Bolivia todavía está atrapada en Evo Morales. El miedo, las venganzas y la intriga corren el riesgo de conducir la carrera presidencial de Bolivia más que los problemas cotidianos del país.

Bolivia Evo Morales

Luego de la peor crisis política de Bolivia en más de una década, muchos observadores esperaban que las próximas elecciones del 3 de mayo permitieran al país pasar la página.

Pero el ex presidente Evo Morales continúa dominando la carrera, lo que dificulta que los candidatos articulen una visión unificadora para el futuro.

“Morales proyecta una larga sombra que va a contaminar el debate y el panorama político”, dijo María Teresa Zegada, socióloga y analista política.

Aunque no se postula para las elecciones, el legado de Morales y la controversia sobre sus últimos días en el cargo, probablemente pesará mucho en los votantes.

Sus recientes viajes de Argentina a Cuba por “razones de salud”, así como su esfuerzo por postularse para un escaño en el Congreso desde fuera del país, también lo han mantenido al frente y al centro en el período previo a la votación de mayo.

El resultado es un electorado dividido.
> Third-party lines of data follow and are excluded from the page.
Lemma acquireAll_all_or_nothing_witness :
  quiet ev_demo NewLeaseManager /\ long_enough ev_demo reqs_demo /\
  exists h, (AcquireAll ∅ ev_demo w_demo.2 NewLeaseManager reqs_demo).2 = inr h /\
    lh_IDs h = [id_db; id_api] /\ length (lh_Leases h) = size reqs_demo /\
    forall key, owned (ReleaseHandle m_demo h) key ≡ₚ owned NewLeaseManager key.
Proof.
  assert (quiet ev_demo NewLeaseManager) as Hq.
  { intros i key l Hl. unfold held_at in Hl. simpl in Hl. rewrite lookup_empty in Hl.
    by apply elem_of_nil in Hl. }
  assert (long_enough ev_demo reqs_demo) as Hlong.
  { intros i j key req H. right. unfold reqs_demo in H.
    apply lookup_insert_Some in H as [[_ <-]|[_ H]]; [simpl; lia |].
    apply lookup_singleton_Some in H as [_ <-]. simpl. lia. }
  split; [exact Hq |]. split; [exact Hlong |].
  pose (l1 := mkLease id_db "exclusive" "alice" "migrate" 7 0 16 6).
  pose (l2 := mkLease id_api "shared" "alice" "read" 0 0 16 6).
  exists (mkHandle [id_db; id_api] [l1; l2]).
  assert (AcquireAll ∅ ev_demo w_demo.2 NewLeaseManager reqs_demo =
    (w_demo.2, m_demo, inr (mkHandle [id_db; id_api] [l1; l2]))) as E by (vm_compute; reflexivity).
  rewrite E. split; [reflexivity |].
  destruct (acquireAll_all_or_nothing _ _ _ _ _ _ _ _ Hq Hlong E) as (H1 & _ & H3 & _ & _ & _ & H7).
  split; [exact H1 |]. split; [exact H3 | exact H7].
Defined.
Y es más que una simple división de izquierda a derecha. El Movimiento al Socialismo (MAS) está presentando un solo candidato, pero las divisiones de la izquierda significan que su coalición es más débil que en elecciones pasadas. Mientras tanto, varios candidatos en el centro y la derecha se enfrentan por el voto anti-MAS.

“La fragmentación política será el factor definitorio en las elecciones”, dijo Rodrigo Riaza.

Polarización en Bolivia

Por lo tanto, la polarización podría desviar un debate saludable sobre cómo el próximo gobierno revitalizará la débil economía de Bolivia, que se ve afectada por la disminución de las exportaciones y los desequilibrios macroeconómicos.
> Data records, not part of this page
(* ===== verification/AuditLog.v ===== *)
(** * The audit log ([audit/audit.go])

    An append-only list of records chained by hashes, and its verification.  The
    hash of a record's canonical body (SHA-256 of its canonical JSON) and the
    signature scheme are parameters: nothing is assumed of the hash, and of
    signatures only that what the store signs verifies.  Finding messages and the
    contents of the NDJSON mirror are left out. *)

From S2P Require Import Prelude Types.

(** ** Data *)

Record Actor := mkActor { ac_ID : string; ac_Type : string }.

#[global] Instance Actor_eq_dec : EqDecision Actor.
Proof. solve_decision. Defined.

(** [bodyForHash] as it reaches the hash: [omitempty] writes a [nil] and an empty
    map alike. *)
Record body {Hash : Type} := mkBody {
  bd_Sequence : Z; bd_PreviousHash : Hash; bd_Time : Time; bd_Actor : Actor;
  bd_Action : string; bd_Resource : string; bd_Result : string; bd_OperationID : string;
  bd_Metadata : gmap string string }.
Arguments body : clear implicits.

#[global] Instance body_eq_dec `{EqDecision Hash} : EqDecision (body Hash).
Proof. solve_decision. Defined.

Record Record_ {Hash : Type} := mkRecord {
  au_Sequence : Z; au_PreviousHash : Hash; au_RecordHash : Hash; au_Time : Time;
  au_Actor : Actor; au_Action : string; au_Resource : string; au_Result : string;
  au_OperationID : string; au_Metadata : option (gmap string string);
  au_Signature : string; au_KeyID : string }.
Arguments Record_ : clear implicits.

Definition body_of {Hash} (r : Record_ Hash) : body Hash :=
  mkBody Hash (au_Sequence r) (au_PreviousHash r) (au_Time r) (au_Actor r) (au_Action r)
    (au_Resource r) (au_Result r) (au_OperationID r) (default ∅ (au_Metadata r)).

Definition set_RecordHash {Hash} (h : Hash) (r : Record_ Hash) : Record_ Hash :=
  mkRecord Hash (au_Sequence r) (au_PreviousHash r) h (au_Time r) (au_Actor r) (au_Action r)
    (au_Resource r) (au_Result r) (au_OperationID r) (au_Metadata r) (au_Signature r) (au_KeyID r).
Definition set_Signature {Hash} (sig key : string) (r : Record_ Hash) : Record_ Hash :=
  mkRecord Hash (au_Sequence r) (au_PreviousHash r) (au_RecordHash r) (au_Time r) (au_Actor r)
    (au_Action r) (au_Resource r) (au_Result r) (au_OperationID r) (au_Metadata r) sig key.

Inductive audit_error := AuditDuplicateOp (id : string) (seq : Z) | AuditHash | AuditSign | AuditFile.

(** What [VerifyBytes] may answer: [ErrUnknownKey] or another error. *)
Inductive sig_error := SigUnknownKey | SigInvalid.

Record Finding := mkFinding { fi_Code : string; fi_Sequence : Z }.
Record Report := mkReport { rp_OK : bool; rp_Records : Z; rp_Findings : list Finding }.

Section Audit.
Context {Hash PrivateKey KeyRing : Type} `{EqDecision Hash}.
(** The zero [[32]byte], the hash of a body ([None] when it cannot be encoded),
    signing ([None] on error, else signature and key id), and verification against
    a ring of keys. *)
Context (zeroHash : Hash) (sum : body Hash -> option Hash).
Context (SignBytes : PrivateKey -> Hash -> option (string * string)).
Context (Len : KeyRing -> Z)
  (VerifyBytes : KeyRing -> Hash -> string -> string -> Time -> option sig_error).

Record Store := mkStore {
  st_records : list (Record_ Hash); st_ops : gmap string Z; st_keys : option KeyRing;
  st_signer : option PrivateKey; st_path : bool }.

Definition NewStore (keys : option KeyRing) (signer : option PrivateKey) (path : bool) : Store :=
  mkStore [] ∅ keys signer path.

Definition hashBody (r : Record_ Hash) : option Hash := sum (body_of r).

Definition ComputeHash (r : Record_ Hash) : option (Record_ Hash) :=
  match hashBody r with Some h => Some (set_RecordHash h r) | None => None end.

(** ** Appending *)

(** The fields of the next record: its predecessor's hash and number. *)
Definition next_prev (recs : list (Record_ Hash)) : Hash := default zeroHash (au_RecordHash <$> last recs).
Definition next_seq (recs : list (Record_ Hash)) : Z :=
  default 1 ((fun r => u64 (au_Sequence r + 1)) <$> last recs).

Record append_args := mkArgs {
  ar_actor : Actor; ar_action : string; ar_resource : string; ar_result : string;
  ar_op : string; ar_meta : option (gmap string string) }.

Definition sign_record (s : Store) (r : Record_ Hash) : option (Record_ Hash) :=
  match st_signer s with
  | None => Some r
  | Some k =>
    match SignBytes k (au_RecordHash r) with
    | Some (sig, kid) => Some (set_Signature sig kid r)
    | None => None
    end
  end.

(** [file_ok] is whether the mirror could be written. *)
Definition Append (now : Time) (file_ok : bool) (a : append_args) (s : Store)
  : Store * (option (Record_ Hash) * option audit_error) :=
  match (if bool_decide (ar_op a = "") then None else st_ops s !! ar_op a) with
  | Some seq => (s, (None, Some (AuditDuplicateOp (ar_op a) seq)))
  | None =>
    let seq := next_seq (st_records s) in
    let r := mkRecord Hash seq (next_prev (st_records s)) zeroHash now (ar_actor a) (ar_action a)
      (ar_resource a) (ar_result a) (ar_op a) (ar_meta a) "" "" in
    match ComputeHash r with
    | None => (s, (None, Some AuditHash))
    | Some r =>
      match sign_record s r with
      | None => (s, (None, Some AuditSign))
      | Some r =>
        let s := mkStore (st_records s ++ [r])
          (if bool_decide (ar_op a = "") then st_ops s else <[ar_op a := seq]> (st_ops s))
          (st_keys s) (st_signer s) (st_path s) in
        (s, (Some r, if st_path s && negb file_ok then Some AuditFile else None))
      end
    end
  end.

(** [Checkpoint] reads the tip in one critical section and appends in another:
    [hex] prints the hash it read. *)
Definition checkpoint_tip (hex : Hash -> string) (s : Store) : string :=
  default "" ((fun r => hex (au_RecordHash r)) <$> last (st_records s)).

Definition checkpoint_args (actor : Actor) (tip : string) : append_args :=
  mkArgs actor "audit.checkpoint" "" "ok" ""
    (Some (<["checkpoint" := "true"]> (<["tip_hash" := tip]> ∅))).

(** ** Verification *)

Definition seq_findings (expectSeq : Z) (r : Record_ Hash) : list Finding :=
  if bool_decide (au_Sequence r ≠ expectSeq) then
    [mkFinding (if bool_decide (expectSeq < au_Sequence r) then "sequence_gap"
                else "sequence_mismatch") (au_Sequence r)]
  else [].

Definition prev_findings (i : nat) (expectPrev : Hash) (r : Record_ Hash) : list Finding :=
  if bool_decide (au_PreviousHash r ≠ expectPrev) then
    [mkFinding (if bool_decide (0 < i)%nat then "mutation_or_removal" else "chain_broken")
       (au_Sequence r)]
  else [].

Definition hash_findings (r : Record_ Hash) : list Finding :=
  match hashBody r with
  | None => [mkFinding "hash_error" (au_Sequence r)]
  | Some want => if bool_decide (want ≠ au_RecordHash r) then [mkFinding "mutation" (au_Sequence r)]
                 else []
  end.

Definition time_findings (r : Record_ Hash) : list Finding :=
  if IsZero (au_Time r) then [mkFinding "bad_timestamp" (au_Sequence r)] else [].

Definition op_findings (seen : gmap string Z) (r : Record_ Hash) : list Finding :=
  if bool_decide (au_OperationID r ≠ "" /\ is_Some (seen !! au_OperationID r)) then
    [mkFinding "duplicate_op_id" (au_Sequence r)]
  else [].

Definition sig_findings (keys : option KeyRing) (r : Record_ Hash) : list Finding :=
  if bool_decide (au_Signature r = "") then []
  else
    match keys with
    | None => [mkFinding "unknown_key" (au_Sequence r)]
    | Some ring =>
      if bool_decide (Len ring = 0) then [mkFinding "unknown_key" (au_Sequence r)]
      else
        match VerifyBytes ring (au_RecordHash r) (au_KeyID r) (au_Signature r) (au_Time r) with
        | None => []
        | Some SigUnknownKey => [mkFinding "unknown_key" (au_Sequence r)]
        | Some SigInvalid => [mkFinding "invalid_signature" (au_Sequence r)]
        end
    end.

(** The findings of one round of the loop of [VerifyRecords]. *)
Definition record_findings (keys : option KeyRing) (i : nat) (expectPrev : Hash) (expectSeq : Z)
  (seen : gmap string Z) (r : Record_ Hash) : list Finding :=
  seq_findings expectSeq r ++ prev_findings i expectPrev r ++ hash_findings r ++
  time_findings r ++ op_findings seen r ++ sig_findings keys r.

Definition see_op (seen : gmap string Z) (r : Record_ Hash) : gmap string Z :=
  if bool_decide (au_OperationID r = "") then seen
  else <[au_OperationID r := au_Sequence r]> seen.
El alto gasto del gobierno continuó después que los precios de los productos básicos comenzaron a caer en 2014, lo que llevó el déficit fiscal a aproximadamente el 8% del PIB. El déficit en cuenta corriente y una tasa de cambio sobrevaluada han agotado las reservas internacionales del país.

El Banco Mundial estima que el PIB creció 2.2% en 2019, lo que, si bien está por encima del promedio regional, sería la tasa de crecimiento más lenta de Bolivia en años.
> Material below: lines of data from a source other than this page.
(* ===== verification/Guard.v ===== *)
(** * The authorization rules ([guard/guard.go])

    A list of rules with wildcards and priorities; the default is to deny.  The
    text of the reason trail is left out: the trail is the rules that matched, in
    order. *)

From S2P Require Import Prelude GoStrings.

(** ** Data *)

Inductive Decision_ := Allow | Deny | RequireApproval | RequireQuorum | AllowWithConstraints.

#[global] Instance Decision__eq_dec : EqDecision Decision_.
Proof. solve_decision. Defined.

(** The text of a decision in a rule; [None] is text that is no decision. *)
Definition decision_of (s : string) : option Decision_ :=
  if bool_decide (s = "allow") then Some Allow
  else if bool_decide (s = "deny") then Some Deny
  else if bool_decide (s = "require-approval") then Some RequireApproval
  else if bool_decide (s = "require-quorum") then Some RequireQuorum
  else if bool_decide (s = "allow-with-constraints") then Some AllowWithConstraints
  else None.

Record Request := mkRequest {
  rq_Principal : string; rq_Permission : string; rq_Resource : string; rq_Action : string }.

Record Constraint := mkConstraint {
  co_MaxTTLSeconds : Z; co_Resources : list string; co_Attrs : gmap string string }.

Record Rule := mkRule {
  ru_Name : string; ru_Principal : string; ru_Permission : string; ru_Resource : string;
  ru_Action : string; ru_Decision : string; ru_Constraints : option Constraint; ru_Priority : Z }.

Record Explanation := mkExplanation {
  ex_Decision : string; ex_MatchedRule : string; ex_Constraints : option Constraint;
  ex_Trail : list Rule }.

Abbreviation Engine := (list Rule) (only parsing).

(** ** Operations *)

(** [strings.TrimSuffix(p, "*")] when [strings.HasSuffix(p, "*")]. *)
Fixpoint strip_star (p : string) : option string :=
  match p with
  | EmptyString => None
  | String c EmptyString => if bool_decide (c = Ascii.ascii_of_nat 42) then Some EmptyString else None
  | String c t => match strip_star t with Some t' => Some (String c t') | None => None end
  end.

Definition match_ (pattern value : string) : bool :=
  if bool_decide (pattern = "") || bool_decide (pattern = "*") then true
  else match strip_star pattern with
       | Some p => String.prefix p value
       | None => bool_decide (pattern = value)
       end.

Definition rule_matches (req : Request) (r : Rule) : bool :=
  match_ (ru_Principal r) (rq_Principal req) && match_ (ru_Permission r) (rq_Permission req) &&
  match_ (ru_Resource r) (rq_Resource req) && match_ (ru_Action r) (rq_Action req).

(** A rule without a name is numbered ([%d]). *)
Definition AddRule (r : Rule) (e : Engine) : Engine * bool :=
  match decision_of (ru_Decision r) with
  | None => (e, false)
  | Some _ =>
    let name := if bool_decide (ru_Name r = "") then "rule-" +:+ default "" (itoa_loop 20 (Z.of_nat (length e) + 1) "")
                else ru_Name r in
    (e ++ [mkRule name (ru_Principal r) (ru_Permission r) (ru_Resource r) (ru_Action r)
             (ru_Decision r) (ru_Constraints r) (ru_Priority r)], true)
  end.

(** The loop of [Explain]: a later rule of the same priority wins. *)
Fixpoint best_rule (req : Request) (best : option Rule) (rules : list Rule) : option Rule :=
  match rules with
  | [] => best
  | r :: t =>
    if rule_matches req r then
      best_rule req
        (match best with
         | None => Some r
         | Some b => if bool_decide (ru_Priority b <= ru_Priority r) then Some r else Some b
         end) t
    else best_rule req best t
  end.

Definition Explain (e : Engine) (req : Request) : Explanation :=
  let trail := filter (fun r => rule_matches req r = true) e in
  match best_rule req None e with
  | None => mkExplanation "deny" "" None trail
  | Some b => mkExplanation (ru_Decision b) (ru_Name b) (ru_Constraints b) trail
  end.

Definition Evaluate (e : Engine) (req : Request) : string := ex_Decision (Explain e req).

(** ** The rule in force *)

(** [r] is the rule the documentation promises: it matches, no matching rule has
    a higher priority, and none of the same priority was added later. *)
Definition governs (req : Request) (e : list Rule) (i : nat) (r : Rule) : Prop :=
  e !! i = Some r /\ rule_matches req r = true /\
  forall j r', e !! j = Some r' -> rule_matches req r' = true ->
    ru_Priority r' < ru_Priority r \/ (ru_Priority r' = ru_Priority r /\ (j <= i)%nat).

Lemma best_rule_app req l1 l2 : forall best,
  best_rule req best (l1 ++ l2) = best_rule req (best_rule req best l1) l2.
Proof.
  induction l1 as [|r t IH]; intros best; simpl; [done |]. by destruct (rule_matches req r).
Qed.

Lemma governs_snoc_keep req e i b r :
  governs req e i b -> rule_matches req r = false \/ ru_Priority r < ru_Priority b ->
  governs req (e ++ [r]) i b.
Proof.
  intros (H1 & H2 & H3) Hr. split; [by apply lookup_app_l_Some |]. split; [done |].
  intros j r' [Hj|[Hj Hx]]%lookup_app_Some Hm; [by apply H3 |].
  destruct (j - length e)%nat; simplify_eq/=. destruct Hr; [congruence | by left].
Qed.

Lemma best_rule_spec req e :
  match best_rule req None e with
  | None => forall r, r ∈ e -> rule_matches req r = false
  | Some b => exists i, governs req e i b
  end.
Proof.
  induction e as [|r e IH] using rev_ind; [intros r Hr; by apply elem_of_nil in Hr |].
  rewrite best_rule_app. cbn [best_rule].
  assert (forall p, (forall j r', e !! j = Some r' -> rule_matches req r' = true ->
    ru_Priority r' <= p) -> p <= ru_Priority r -> rule_matches req r = true ->
    exists i, governs req (e ++ [r]) i r) as Hnew.
  { intros p Hall Hp Hr. exists (length e). split; [by rewrite lookup_app_r, Nat.sub_diag |].
    split; [done |]. intros j r' [Hj|[Hj Hx]]%lookup_app_Some Hm.
    - specialize (Hall j r' Hj Hm). apply lookup_lt_Some in Hj. lia.
    - destruct (j - length e)%nat eqn:Ej; simplify_eq/=. right. split; [done | lia]. }
  destruct (best_rule req None e) as [b|]; destruct (rule_matches req r) eqn:Hr.
  - destruct IH as (i & Hg). case_bool_decide as Hp; [|exists i; apply governs_snoc_keep; [done | right; lia]].
    apply (Hnew (ru_Priority b)); [|done|done]. intros j r' Hj Hm. destruct Hg as (_ & _ & Hg).
    specialize (Hg j r' Hj Hm). lia.
  - destruct IH as (i & Hg). exists i. apply governs_snoc_keep; auto.
  - apply (Hnew (ru_Priority r)); [|done|done]. intros j r' Hj Hm.
    rewrite (IH r') in Hm; [done |]. by eapply list_elem_of_lookup_2.
  - intros x [Hx| ->%list_elem_of_singleton]%elem_of_app; [by apply IH | done].
Qed.

(** Rules of an engine carry known decisions. *)
Inductive built : list Rule -> Prop :=
| built_new : built []
| built_add r e : built e -> built (AddRule r e).1.

Lemma built_decisions e :
  built e -> Forall (fun r => is_Some (decision_of (ru_Decision r))) e.
Proof.
  induction 1 as [|r e _ IH]; [constructor |]. unfold AddRule.
  destruct (decision_of (ru_Decision r)) eqn:E; cbn [fst]; [|done].
  apply Forall_app. split; [done |]. constructor; [|constructor]. cbn [ru_Decision]. rewrite E. eauto.
Qed.

(** Authorization is by the governing rule, and denied by default.
    [Evaluate] on an engine built by [AddRule] returns one of the five decisions:
    that of a matching rule of the highest priority, the latest added among
    equals, whose name and constraints [Explain] reports; and [deny] when no rule
    matches, so nothing is allowed without a rule that says so. *)
Theorem guard_decides e req :
  built e ->
  is_Some (decision_of (Evaluate e req)) /\
  ((exists i r, governs req e i r /\
      Explain e req = mkExplanation (ru_Decision r) (ru_Name r) (ru_Constraints r)
        (filter (fun r => rule_matches req r = true) e)) \/
   ((forall r, r ∈ e -> rule_matches req r = false) /\ Evaluate e req = "deny")).
Proof.
  intros Hb%built_decisions. pose proof (best_rule_spec req e) as Hs.
  unfold Evaluate, Explain. destruct (best_rule req None e) as [b|].
  - destruct Hs as (i & Hg). split; [|left; by exists i, b].
    rewrite Forall_forall in Hb. apply Hb. destruct Hg as (Hi & _). by eapply list_elem_of_lookup_2.
  - split; [vm_compute; eauto | right; done].
Qed.

Definition g_rules : list Rule :=
  (AddRule (mkRule "" "svc-*" "" "db" "" "allow" None 5)
    (AddRule (mkRule "ban" "svc-bad" "" "" "" "deny" None 5)
      (AddRule (mkRule "all" "*" "" "" "read" "require-approval" None 1) []).1).1).1.

Lemma guard_decides_witness :
  built g_rules /\ Evaluate g_rules (mkRequest "svc-a" "p" "db" "write") = "allow" /\
  Evaluate g_rules (mkRequest "bob" "p" "db" "write") = "deny" /\
  is_Some (decision_of (Evaluate g_rules (mkRequest "svc-a" "p" "db" "write"))).
Proof.
  assert (built g_rules) as Hb by (unfold g_rules; repeat constructor).
  split; [exact Hb |]. split; [vm_compute; reflexivity |]. split; [vm_compute; reflexivity |].
  exact (proj1 (guard_decides g_rules (mkRequest "svc-a" "p" "db" "write") Hb)).
Defined.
“Los grandes problemas políticos, cómo se debe manejar la economía o qué se debe hacer con el medio ambiente, no están en la agenda, y deberían estarlo”, dijo Jim Shultz, quien se desempeña como director ejecutivo del Centro para la Democracia, quien vivió en Bolivia durante 19 años.

En cambio, las partes que esperan cerrar el libro sobre Morales “tratarán sobre todo de posicionarse contra el MAS y competir para ser los más anti-MAS”, dijo Juan Antonio Morales, presidente del banco central de Bolivia de 1996 a 2006.

La excepción a la tendencia anti-MAS será Luis Arce, el candidato elegido por Evo Morales, quien fue ministro de economía durante la mayor parte de los casi 14 años del ex presidente. A Arce se le atribuye haber ayudado a reducir la tasa de pobreza en más de 20 puntos porcentuales durante los tres mandatos de Morales, mientras promedia una tasa de crecimiento anual del PIB de casi el 5%.

“Arce es considerado el padre del” milagro económico “de Bolivia y puede querer llevar el debate al terreno donde cree que es más fuerte”, dijo Juan Antonio Morales.

Pero la imagen de Arce como el aparente heredero de Evo Morales podría eclipsar otros factores, que pueden atraer a algunos votantes y disipar a otros. El ex presidente eligió a Arce como candidato del MAS mientras estaba en Argentina, anulando la decisión del partido de nominar a David Choquehuanca, quien fue ministro de Relaciones Exteriores de Morales durante 11 años.